AI Apps vs. Pool Cleaning: A Tale of Two Entrepreneurs

AI Apps vs. Pool Cleaning: A Tale of Two Entrepreneurs

The Siren Song of the AI Gold Rush

In the world of tech and startups, there’s a prevailing belief that the next big thing is always just one brilliant idea away. For one developer, that siren song was the AI revolution. Convinced he’d found the ultimate “cheat code” to building a successful software business, he embarked on an ambitious 14-month journey.

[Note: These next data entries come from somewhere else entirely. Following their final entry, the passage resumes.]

(* ===== verification/Json.v ===== *)
(** * JSON

    [JSON.stringify], which the pages use to pack lists and objects into form
    fields, and the reader of its output.  [json_round_trip] shows that the
    reader recovers every value the printer can express. *)

From S2P Require Import Prelude JsValue.
From Stdlib Require Import Ascii.

(** ** Printing *)

Definition hex_digit (n : nat) : ascii :=
  if (n <? 10)%nat then Ascii.ascii_of_nat (48 + n) else Ascii.ascii_of_nat (87 + n).

(** The escape of one character of a string literal. *)
Definition escape_char (a : ascii) : string :=
  let n := byte a in
  if (n =? 34)%nat then String backslash (String dquote "")
  else if (n =? 92)%nat then String backslash (String backslash "")
  else if (n =? 8)%nat then String backslash "b"
  else if (n =? 9)%nat then String backslash "t"
  else if (n =? 10)%nat then String backslash "n"
  else if (n =? 12)%nat then String backslash "f"
  else if (n =? 13)%nat then String backslash "r"
  else if (n <? 32)%nat then
    String backslash
      ("u00" +:+ String (hex_digit (n / 16)) (String (hex_digit (n mod 16)) ""))
  else String a "".

Fixpoint escape (s : string) : string :=
  match s with
  | EmptyString => ""
  | String a s' => escape_char a +:+ escape s'
  end.

Definition quote (s : string) : string := dq +:+ escape s +:+ dq.

(** [JSON.stringify]: [None] for [undefined]; fields that are [undefined] are
    left out, array elements that are [undefined] and [NaN] become [null]. *)
Fixpoint stringify (v : val) : option string :=
  match v with
  | Undef => None
  | Null => Some "null"
  | Bool true => Some "true"
  | Bool false => Some "false"
  | Num (Fin z) => Some (string_of_Z z)
  | Num NaN => Some "null"
  | Str s => Some (quote s)
  | Arr l =>
      Some ("[" +:+ str_join "," (List.map (fun w => default "null" (stringify w)) l) +:+ "]")
  | Obj fs =>
      Some ("{" +:+ str_join ","
        ((fix go (fs : list (string * val)) : list string :=
            match fs with
            | [] => []
            | (k, w) :: fs' =>
                match stringify w with
                | Some t => (quote k +:+ ":" +:+ t) :: go fs'
                | None => go fs'
                end
            end) fs) +:+ "}")
  end.
(** ** Worlds *)

Record dialog := DialogState {
  d_opts : swal_opts;
  d_fn : swal_fn (prog unit)
}.

Record table := Table {
  t_state : string;
  t_rows : list val
}.

(** What a script did, in order. *)
Inductive output : Type :=
| Sent (r : request)
| Answered (r : request) (res : ajax_result)
| Asked (o : swal_opts)
| Told (title text : val) (type : string)
| InputError (msg : val)
| Alerted (msg : val)
| WentTo (url : string)
| Reloaded
| WentBack
| ModalSet (sel : string) (shown : bool)
| Refreshed (tbl url : string)
| Called (f : string) (args : list val)
| Uncaught (e : val).

Record world := World {
  w_attrs : gmap (string * string) val;
  w_vars : gmap string val;
  w_heap : list val;
  w_tables : gmap string table;
  w_dialog : option dialog;
  w_pending : list (request * (ajax_result -> prog unit));
  w_out : list output
}.

(** What the scripts cannot see: the server behind the synchronous requests
    (any function of the requests so far), the clock, and the browser's
    parser of date texts, which the standard leaves open for the console's
    format. *)
Record env := Env {
  e_server : list output -> request -> ajax_result;
  e_now : list output -> Z;
  e_date_parse : string -> val
}.

Definition set_attrs a w :=
  World a (w_vars w) (w_heap w) (w_tables w) (w_dialog w) (w_pending w) (w_out w).
Definition set_vars x w :=
  World (w_attrs w) x (w_heap w) (w_tables w) (w_dialog w) (w_pending w) (w_out w).
Definition set_heap h w :=
  World (w_attrs w) (w_vars w) h (w_tables w) (w_dialog w) (w_pending w) (w_out w).
Definition set_tables t w :=
  World (w_attrs w) (w_vars w) (w_heap w) t (w_dialog w) (w_pending w) (w_out w).
Definition set_dialog d w :=
  World (w_attrs w) (w_vars w) (w_heap w) (w_tables w) d (w_pending w) (w_out w).
Definition set_pending p w :=
  World (w_attrs w) (w_vars w) (w_heap w) (w_tables w) (w_dialog w) p (w_out w).
Definition emit (o : output) w :=
  World (w_attrs w) (w_vars w) (w_heap w) (w_tables w) (w_dialog w) (w_pending w) (w_out w ++ [o]).

(** [$(sel).attr(name)], [undefined] where the element or attribute is missing. *)
Definition attr_of (w : world) (sel name : string) : val :=
  default Undef (w_attrs w !! (sel, name)).
Definition value_of (w : world) (sel : string) : val := attr_of w sel "value".
Definition rows_of (w : world) (tbl : string) : list val :=
  from_option t_rows [] (w_tables w !! tbl).

(** [$.inArray(x, values) != -1]: on something that is not an array, the
    generic [indexOf] finds the characters of a string and nothing else. *)
Fixpoint str_chars (s : string) : list val :=
  match s with
  | EmptyString => []
  | String a s' => Str (String a EmptyString) :: str_chars s'
  end.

The plan was simple: mass-produce AI “wrapper” apps. These were tools that leveraged powerful AI models to solve niche problems. He built a whole portfolio of them—eleven apps in total. An AI-powered resume reviewer, an intelligent meal planner, a study buddy, a tool for generating journal prompts. The list went on. The effort was immense, consuming an estimated 1,400 hours of his time.

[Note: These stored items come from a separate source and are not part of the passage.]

(* ===== verification/Frame.v ===== *)
(** * Frame reasoning for the variables of a page

    A script that nowhere writes a variable, callbacks included, leaves it as it
    is.  [writes_not x p] is that syntactic condition; [run_keeps] and
    [event_keeps] lift it to tasks and to the events of a page. *)

From S2P Require Import Prelude JsValue Browser Logic.

(** [p] and the callbacks it registers never write the variable [x]. *)
Fixpoint writes_not {A : Type} (x : string) (p : prog A) : Prop :=
  match p with
  | Ret _ | Throw _ => True
  | Op o k =>
      match o with OSetVar y _ => y <> x | _ => True end /\ forall v, writes_not x (k v)
  | Swal _ fn k =>
      match fn with
      | NoFn => True
      | Fn0 p0 => writes_not x p0
      | Fn1 f => forall v, writes_not x (f v)
      end /\ writes_not x k
  | Ajax _ cb k => (forall res, writes_not x (cb res)) /\ writes_not x k
  end.

Definition dialog_writes_not (x : string) (d : dialog) : Prop :=
  match d_fn d with
  | NoFn => True
  | Fn0 p => writes_not x p
  | Fn1 f => forall v, writes_not x (f v)
  end.

(** The callbacks that a world keeps. *)
Definition world_writes_not (x : string) (w : world) : Prop :=
  match w_dialog w with None => True | Some d => dialog_writes_not x d end /\
  Forall (fun rc : request * (ajax_result -> prog unit) => forall res, writes_not x (rc.2 res))
    (w_pending w).

Definition var_of (w : world) (x : string) : option val := w_vars w !! x.

Lemma exec_op_keeps E o w x :
  match o with OSetVar y _ => y <> x | _ => True end -> world_writes_not x w ->
  var_of (exec_op E o w).1 x = var_of w x /\ world_writes_not x (exec_op E o w).1.
Proof.
  intros Ho [Hd Hp]. split; [|by destruct o]. unfold var_of.
  destruct o; cbn; try done. by rewrite lookup_insert_ne.
Qed.

Lemma run_keeps {A : Type} E (p : prog A) w x :
  writes_not x p -> world_writes_not x w ->
  var_of (run E p w).1 x = var_of w x /\ world_writes_not x (run E p w).1.
Proof.
  revert w. induction p as [A a|A e|A o k IH|A o fn IHfn k IHk|A r cb IHcb k IHk];
    intros w; cbn; [done|done| | |].
  - intros [Ho Hk] Hw. destruct (exec_op_keeps E o w x Ho Hw) as [Hv Hw'].
    destruct (exec_op E o w) as [w' v]. cbn in *. rewrite <- Hv. by apply IH.
  - intros [Hfn Hk] Hw.
    apply (IHk (emit (Asked o) (set_dialog (Some (DialogState o fn)) w)) Hk).
    split; [done|apply Hw].
  - intros [Hcb Hk] Hw. destruct (r_async r).
    + apply (IHk (emit (Sent r) (set_pending (w_pending w ++ [(r, cb)]) w)) Hk).
      destruct Hw as [Hd Hp]. split; [done|]. cbn.
      apply Forall_app. split; [done|]. by apply Forall_singleton.
    + destruct (IHcb (e_server E (w_out w) r) (emit (Answered r (e_server E (w_out w) r)) (emit (Sent r) w))) as [Hv Hw']; [done|exact Hw|].
      destruct (run E (cb _) _) as [w1 [[]|e]]; cbn in *.
      * destruct (IHk w1 Hk Hw') as [Hv2 Hw2]. split; [|done]. by rewrite Hv2.
      * destruct (IHk (emit (Uncaught e) w1)) as [Hv2 Hw2]; [done|exact Hw'|].
        split; [|done]. rewrite Hv2. exact Hv.
Qed.

Lemma task_keeps E p w x :
  writes_not x p -> world_writes_not x w ->
  var_of (task E p w) x = var_of w x /\ world_writes_not x (task E p w).
Proof.
  intros Hp Hw. destruct (run_keeps E p w x Hp Hw) as [Hv Hw'].
  unfold task. by destruct (run E p w) as [w' [[]|e]].
Qed.

(** An event whose handler does not write [x] keeps it; the others of the page
    are those of its buttons. *)
Lemma event_keeps E pg w ev x :
  (forall a, ev = Act a -> writes_not x (p_handler pg a)) -> world_writes_not x w ->
  var_of (step E pg w ev) x = var_of w x /\ world_writes_not x (step E pg w ev).
Proof.
  intros Ha Hw. destruct ev as [a|input| |i res|sel v|tbl i b|tbl rows]; cbn; try done.
  - apply task_keeps; auto.
  - unfold press_confirm. destruct (w_dialog w) as [[o fn]|] eqn:Ed; [|done].
    pose proof (proj1 Hw) as Hfn. rewrite Ed in Hfn. destruct fn as [|p|f]; cbn in Hfn.
    + split; [done|]. split; [done|apply Hw].
    + destruct (task_keeps E p w x Hfn Hw) as [Hv [Hd Hp]]. by destruct (so_close o).
    + destruct (task_keeps E (f (confirm_arg o input)) w x (Hfn _) Hw) as [Hv [Hd Hp]].
      by destruct (so_close o).
  - unfold press_cancel. destruct (w_dialog w) as [[o fn]|] eqn:Ed; [|done].
    pose proof (proj1 Hw) as Hfn. rewrite Ed in Hfn. destruct fn as [|p|f]; cbn in Hfn.
    + split; [done|]. split; [done|apply Hw].
    + split; [done|]. split; [done|apply Hw].
    + destruct (task_keeps E (f (Bool false)) w x (Hfn _) Hw) as [Hv [Hd Hp]]. by split.
  - unfold deliver. destruct (w_pending w !! i) as [[r cb]|] eqn:Ei; [|done].
    pose proof (Forall_lookup_1 _ _ _ _ (proj2 Hw) Ei) as Hcb. cbn in Hcb.
    apply (task_keeps E (cb res) (set_pending (delete i (w_pending w)) w)); [done|].
    split; [apply Hw|]. apply Forall_delete_list, Hw.
Qed.

(** A variable that no handler of the page writes. *)
Lemma steps_keep E pg x w evs :
  (forall a, writes_not x (p_handler pg a)) -> world_writes_not x w ->
  var_of (steps E pg w evs) x = var_of w x.
Proof.
  intros Ha. revert w. induction evs as [|ev evs IH]; intros w Hw; [done|].
  destruct (event_keeps E pg w ev x) as [Hv Hw']; [by intros|done|].
  cbn. change (fold_left (step E pg) evs (step E pg w ev)) with (steps E pg (step E pg w ev) evs).
  by rewrite IH.
Qed.

Lemma writes_not_bind {A B : Type} x (p : prog A) (f : A -> prog B) :
  writes_not x p -> (forall a, writes_not x (f a)) -> writes_not x (bind p f).
Proof.
  intros Hp Hf. induction p as [A a|A e|A o k IH|A o fn IHfn k IHk|A r cb IHcb k IHk]; cbn in *.
  - apply Hf.
  - done.
  - destruct Hp as [Ho Hk]. split; [done|]. intros v. by apply IH.
  - destruct Hp as [Hfn Hk]. split; [done|]. by apply IHk.
  - destruct Hp as [Hcb Hk]. split; [done|]. by apply IHk.
Qed.

Lemma writes_not_get x v k : writes_not x (get v k).
Proof. unfold get. by destruct (get_prop v k). Qed.

(** ** Automation *)

(** Symbolic execution of the condition, like [wp_run]. *)
Ltac frame_step :=
  lazymatch goal with
  | |- forall _, _ => intro
  | |- _ /\ _ => split
  | |- True => exact I
  | |- _ <> _ => discriminate
  | |- writes_not _ (bind _ _) => apply writes_not_bind
  | |- writes_not _ (get _ _) => apply writes_not_get
  | |- writes_not _ (Ret _) => exact I
  | |- writes_not _ (Throw _) => exact I
  | |- writes_not _ (Op _ _) => cbn [writes_not]
  | |- writes_not _ (Swal _ _ _) => cbn [writes_not]
  | |- writes_not _ (Ajax _ _ _) => cbn [writes_not]
  | |- writes_not _ (match ?y with _ => _ end) => wp_case y
  | |- writes_not _ ?p => let h := head_of p in unfold h; cbv beta
  end.
Ltac frame_run := repeat frame_step.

The result? A combined revenue of just $2,847. After factoring in the hours, his grand venture into the future of tech amounted to an hourly wage of about $2. It was a sobering, painful lesson in the gap between hype and reality.

 

The Boring, Profitable Alternative

While this developer was chasing the digital dream, his friend was building a business that couldn't be more different. No code, no servers, no complex algorithms. Just a truck, some chemicals, and a net. His friend started a pool cleaning service.

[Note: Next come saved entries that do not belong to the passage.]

(* ===== verification/Outputs.v ===== *)
(** * What the scripts of a page put on the log

    [says P p]: everything that [p] and the callbacks it registers put on the log
    satisfies [P].  [reachable_says] lifts it to the logs of every state that a page
    can reach, through the contracts of [Logic.v]. *)

From S2P Require Import Prelude JsValue Browser Logic.

(** Everything that [p] and its callbacks put on the log satisfies [P]. *)
Fixpoint says {A : Type} (P : output -> Prop) (p : prog A) : Prop :=
  match p with
  | Ret _ | Throw _ => True
  | Op o k => Forall P (op_out o) /\ forall v, says P (k v)
  | Swal o fn k =>
      P (Asked o) /\
      match fn with
      | NoFn => True
      | Fn0 p0 => says P p0
      | Fn1 f => forall v, says P (f v)
      end /\ says P k
  | Ajax r cb k => P (Sent r) /\ (forall res, P (Answered r res)) /\ (forall res, says P (cb res)) /\ says P k
  end.

Definition logs_only (P : output -> Prop) : contract := fun _ log => Forall P log.

Section Says.
Context (P : output -> Prop) (Huncaught : forall e, P (Uncaught e)).

Lemma says_wp {A : Type} (p : prog A) log Q :
  says P p -> Forall P log -> (forall o l, Forall P (l ++ uncaught o) -> Q o l) -> wp (logs_only P) p log Q.
Proof using Huncaught.
  revert log Q. induction p as [A a|A e|A o k IH|A o fn IHfn k IHk|A r cb IHcb k IHk]; intros log Q Hp Hl HQ; cbn in *.
  - apply HQ. cbn. by rewrite app_nil_r.
  - apply HQ. cbn. apply Forall_app. split; [done|by apply Forall_singleton].
  - destruct Hp as [Ho Hk]. intros v. apply IH; [done| |done]. by apply Forall_app.
  - destruct Hp as (Ho & Hfn & Hk). split; [|apply IHk; [done| |done]; apply Forall_app; split; [done|by apply Forall_singleton]].
    destruct IHfn as [|q IHq|f IHf]; [done|by apply IHq|split; intros; by apply IHf].
  - destruct Hp as (Hs & Ha & Hcb & Hk). destruct (r_async r).
    + split; [intros res; by apply IHcb|]. apply IHk; [done| |done]. apply Forall_app. split; [done|by apply Forall_singleton].
    + intros res. apply IHcb; [done| |].
      * apply Forall_app. split; [done|]. by repeat constructor.
      * intros o l Hol. by apply IHk.
Qed.

Lemma page_says pg : says P (p_load pg) -> (forall a, says P (p_handler pg a)) -> page_obeys (logs_only P) pg.
Proof using Huncaught. intros Hl Ha. split; [|intros a]; apply says_wp; try done; apply Ha. Qed.

(** In every reachable state the whole log satisfies it. *)
Lemma reachable_says E pg w :
  says P (p_load pg) -> (forall a, says P (p_handler pg a)) -> reachable E pg w -> Forall P (w_out w).
Proof using Huncaught.
  intros Hl Ha Hr. pose proof (page_says pg Hl Ha) as Hpg.
  assert (Hidle : allows_idle (logs_only P)) by (repeat split; constructor).
  induction Hr as [attrs|w ev Hr IH].
  - by apply (boot_obeys (logs_only P) E pg attrs).
  - destruct (reachable_news (logs_only P) E pg w ev Hidle Hpg Hr) as [Hn ->]. by apply Forall_app.
Qed.

Lemma says_bind {A B : Type} (p : prog A) (f : A -> prog B) :
  says P p -> (forall a, says P (f a)) -> says P (bind p f).
Proof.
  intros Hp Hf. induction p as [A a|A e|A o k IH|A o fn IHfn k IHk|A r cb IHcb k IHk]; cbn in *.
  - apply Hf.
  - done.
  - destruct Hp as [Ho Hk]. split; [done|]. intros v. by apply IH.
  - destruct Hp as (Ho & Hfn & Hk). split_ands; [done|done|]. by apply IHk.
  - destruct Hp as (Hs & Ha & Hcb & Hk). split_ands; [done..|]. by apply IHk.
Qed.

Lemma says_catch {A : Type} (p : prog A) (h : val -> prog A) :
  says P p -> (forall e, says P (h e)) -> says P (catch p h).
Proof.
  intros Hp Hf. induction p as [A a|A e|A o k IH|A o fn IHfn k IHk|A r cb IHcb k IHk]; cbn in *.
  - done.
  - apply Hf.
  - destruct Hp as [Ho Hk]. split; [done|]. intros v. by apply IH.
  - destruct Hp as (Ho & Hfn & Hk). split_ands; [done|done|]. by apply IHk.
  - destruct Hp as (Hs & Ha & Hcb & Hk). split_ands; [done..|]. by apply IHk.
Qed.

Lemma says_bind_bind {A B C : Type} (p : prog A) (f : A -> prog B) (g : B -> prog C) :
  says P (bind p (fun a => bind (f a) g)) -> says P (bind (bind p f) g).
Proof.
  induction p as [A a|A e|A o k IH|A o fn IHfn k IHk|A r cb IHcb k IHk]; cbn; [done|done| | |].
  - intros [Ho Hk]. split; [done|]. intros v. by apply IH.
  - intros (Ho & Hfn & Hk). split_ands; [done|done|]. by apply IHk.
  - intros (Hs & Ha & Hcb & Hk). split_ands; [done..|]. by apply IHk.
Qed.

Lemma says_get v k : says P (get v k).
Proof. unfold get. by destruct (get_prop v k). Qed.

Lemma says_for_each {A : Type} (l : list A) (f : A -> prog unit) : (forall x, says P (f x)) -> says P (for_each l f).
Proof. intros Hf. induction l as [|x l IH]; [done|]. cbn. apply says_bind; [apply Hf|done]. Qed.

Lemma says_start_angular controllers : Forall (says P) controllers -> says P (start_angular controllers).
Proof using Huncaught.
  intros Hc. apply says_catch; [|intros e; split; [by apply Forall_singleton|done]].
  induction Hc as [|p l Hp Hl IH]; [done|]. by apply says_bind.
Qed.

End Says.

(** ** Automation *)

(** The rules of components for loops of their own, and for statements whose value
    matters. *)
Ltac says_rule := fail.

(** Symbolic execution; the outputs are left as goals. *)
Ltac says_step :=
  lazymatch goal with
  | |- forall _, _ => intro
  | |- _ /\ _ => split
  | |- True => exact I
  | |- Forall _ (op_out _) => cbn [op_out]
  | |- Forall _ [] => apply Forall_nil_2
  | |- Forall _ (_ :: _) => apply Forall_cons_2
  | |- Forall (says _) ?l => let h := head_of l in unfold h
  | |- says _ (bind (bind _ _) _) => apply says_bind_bind
  | |- says _ (bind (Ret _) _) => cbn [bind]
  | |- says _ (bind _ _) => first [says_rule | apply says_bind]
  | |- says _ (catch _ _) => apply says_catch
  | |- says _ (start_angular _) => apply says_start_angular
  | |- says _ (get _ _) => apply says_get
  | |- says _ (for_each _ _) => apply says_for_each
  | |- says _ (Ret _) => exact I
  | |- says _ (Throw _) => exact I
  | |- says _ (Op _ _) => cbn [says]
  | |- says _ (Swal _ _ _) => cbn [says]
  | |- says _ (Ajax _ _ _) => cbn [says]
  | |- says _ (match ?y with _ => _ end) => wp_case y
  | |- says _ ?p => first [says_rule | let h := head_of p in unfold h; cbv beta]
  end.
Ltac says_run := repeat says_step.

It’s the kind of unglamorous, “boring” business that rarely gets featured in tech magazines. Yet, while the 11 AI apps struggled to earn a few thousand dollars, the pool cleaning service cleared an astounding $94,000 in profit.

The Lesson: Value Isn't Always Complicated

This stark contrast tells a powerful story about entrepreneurship. The developer was building solutions for problems that were interesting but perhaps not urgent or valuable enough for people to pay for consistently. He was selling a novelty. The pool cleaner, on the other hand, was solving a tangible, recurring problem for homeowners who valued their time and a clean pool. He was selling a non-negotiable service.

It's a crucial reminder for anyone in the business of creating: are you building something that's trendy, or are you solving a real, persistent problem? As one Reddit user’s story illustrates, sometimes the most profitable path isn't the most glamorous one. Sometimes, the most direct route to success is found not in chasing the future, but in mastering the needs of the present.